Les rumeurs abondaient parmi les Gens du Livre sur la venue prochaine d’un prophète. Ces rumeurs étaient non sans fondement. D’abord, les gens étaient habitués à la succession des messagers à des intervalles de temps relativement courts. Il était même fréquent que des prophètes soient contemporains les uns des autres que ce soit dans les mêmes contrées ou dans des contrées voisines. Mais la situation changea après la venue de Jésus si bien que le sixième siècle faillit s’écouler sans qu’un nouveau prophète ne vienne. L’attente de ce réformateur tant attendu était d’autant plus grande que la terre s’était remplie de corruption et d’égarements. Il y avait des gens qui réprouvaient cette ignorance généralisée convoitant cette noble fonction et souhaitant être choisis pour elle.

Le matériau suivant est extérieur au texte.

(* ===== verification/_CoqProject ===== *)
-Q . S2P
Prelude.v
CBList.v
CBListOps.v
ObjPool.v
ObjPoolProofs.v
HashTable.v
HashProofs.v
SHashProofs.v
FdEpoll.v
FdEpollProofs.v
Conn.v
ConnProofs.v
ConnSafe.v
ConnCallbacks.v
Worker.v
WorkerSafe.v
WorkerDemo.v
WorkerClaims.v
ConnStream.v
StreamClaims.v
CLib.v
IpAddr.v
IpAddrProofs.v
IpMatch.v
IpText.v
StrUtil.v
StrUtilProofs.v
Algo.v
AlgoProofs.v
MemPool.v
MemPoolProofs.v
DBuffer.v
Locks.v
NetPkt.v
NetPktProofs.v
TcpStream.v
TcpStreamProofs.v
SvrPool.v
SvrPoolProofs.v
SvrPoolData.v
SvrPoolClaims.v
RefCount.v
Policy.v
PolicyProofs.v
PolicyOps.v
Proxy.v
ProxyConfig.v
ConfigWords.v
ConfigProofs.v
ConfigParse.v
ConfigLines.v
System.v
SystemProofs.v
SystemSteps.v
SystemInv.v
ConfigClaims.v
SystemClaims.v
SslDump.v
SslDumpProofs.v
SockUtil.v
SockUtilProofs.v
SockPool.v
SockPoolProofs.v
EpollEvent.v
EpollEventProofs.v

Parmi eux figurait Umayyah Ibn Abî As-Salt dont la poésie parlait abondamment de Dieu et des qualités qui lui sont dues au point que le Messager - paix et bénédictions de Dieu sur lui - dit : "Umayyah faillit embrasser l’islam." [1] `Amr Ibn Ash-Sharîd rapporte de la part de son père : "Un jour, j’allai voir le Messager de Dieu - paix et bénédictions de Dieu sur lui.
Il me dit : ’Connais-tu quelque chose de la poésie d’Umayyah Ibn Abî As-Salt ?’
- Oui, répondis-je.
- Vas-y (récite), dit-il. Alors, je récitai un vers. Puis, il me demanda de poursuivre si bien que je lui récitai cent vers." [2]
Toutefois, la Destinée Suprême ignora tous ces aspirants parmi les poètes et autres orateurs et confia le grand dépôt à un homme qui n’y aspirait pas et n’y pensait même pas : "Tu n’espérais nullement que le Livre te soit révélé. Ceci n’a été que par une miséricorde de ton Seigneur. Ne sois donc jamais un soutien pour les infidèles" [3]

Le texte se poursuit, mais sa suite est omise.